Мысли Коваля возвратились к делу Сосновского. Музыка словно сама по себе исчезла, он уже не слышал ни ее, ни хохота и шума, которые царили рядом…
Итак, в деле об убийстве Петровой сразу отпала версия о преступлении на почве ревности. Не было никаких оснований считать эту трагедию следствием случайной встречи Петровой с неизвестным насильником. Оставались загадочными отношения между погибшей и ее соседом по даче холостяком Сосновским.
Сосновский сказал: «Я любил ее…», и после этого признания замкнулся в себе. И как ни старались они с Тищенко расшевелить его, все было напрасно: он упорно молчал.
Муж погибшей, Иван Васильевич Петров, на вопросы о том, какие у них были отношения с соседом и не замечал ли он увлечения Сосновского Ниной Андреевной или ее повышенного интереса к художнику, сперва удивился и даже обиделся. Потом, подумав, сказал, что, возможно, Сосновский и мог быть неравнодушен к его жене, но что касается Нины, то даже смешно об этом и думать.

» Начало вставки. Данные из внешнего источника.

(** What a recursive glob returns: a path strictly below the start whose
    last component matches the pattern. *)
Lemma rglob_sound (fs : node) (p q : Path) (pattern : string) :
  In q (FS.rglob fs p pattern) ->
  Glob.fnmatch (FS.name q) (fst (FS.split_trailing_slash pattern)) = true
  /\ exists rel, rel <> [] /\ q = p ++ rel.
Proof.
  unfold FS.rglob. destruct (FS.split_trailing_slash pattern) as [pat dironly].
  destruct (FS.resolve fs p) as [x|]; [|contradiction].
  intros Hq. apply in_flat_map in Hq as [[d es] [Hd Hsel]].
  unfold FS.select_from in Hsel. cbn [fst snd] in Hsel.
  apply in_map_iff in Hsel as [[n c] [<- Hf]]. cbn [fst].
  apply filter_In in Hf as [_ Hm]. cbn [fst snd] in Hm.
  apply andb_true_iff in Hm as [Hm _].
  unfold FS.name. rewrite last_last. split; [exact Hm|].
  apply iterate_directories_below in Hd as [sub ->].
  exists (sub ++ [n]). split; [now destruct sub | now rewrite app_assoc].
Qed.

End RglobFacts.

(** An entry at any depth whose name matches is found. *)
Lemma has_file_complete (fs : node) (repo : Path) (pattern n : string) :
  FS.split_trailing_slash pattern = (pattern, false) ->
  In n (names_under fs repo) ->
  Glob.fnmatch n pattern = true ->
  _has_file fs repo pattern = true.
Proof.
  intros Hs Hn Hm. unfold names_under in Hn. unfold _has_file, FS.rglob.
  rewrite Hs. destruct (FS.resolve fs repo) as [x|]; [|contradiction].
  destruct (entry_names_walked x repo n Hn) as (d & es & c & Hd & Hc).
  apply (any_path_In (d ++ [n])). apply in_flat_map. exists (d, es).
  split; [exact Hd|]. unfold FS.select_from. cbn [fst snd].
  apply (in_map (fun e : string * node => d ++ [fst e]) _ (n, c)).
  apply filter_In. split; [exact Hc|]. cbn [fst snd negb orb]. now rewrite Hm.
Qed.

«Сосновский действительно несколько раз заходил к нам и приглашал нас к себе, — доверительно рассказывал следователю Иван Васильевич. — Просил жену позировать. Говорил, что, случайно увидев ее на опушке леса, понял свою творческую ошибку. Мол, пейзажи его были мертвы потому, что не оживляло их присутствие человека. Помнится, я возражал ему, ссылаясь на Шишкина и Левитана, у которых природа прекрасна и без человека. На это Сосновский отвечал, что у таких великих мастеров человек все равно чувствуется — он незримо присутствует, но, мол, такого таланта, как у классиков, у него нет, и ему трудно без человеческой натуры. Он уговорил Нину, и она несколько раз позировала неподалеку от дачи. Я не возражал, тем более Сосновский сказал, что его картина предназначается для какой-то большой выставки, после которой он подарит ее нам… Она и висит теперь у нас на даче. Можете на нее посмотреть. — Петров пожал плечами и добавил, помрачнев: — А любовь? Какая может быть любовь у такого зверя! — Коваль отлично помнил, как загорелись гневом глаза Петрова. — Его, подлеца, на пушечный выстрел нельзя было подпускать! Ох, как же все это страшно!..»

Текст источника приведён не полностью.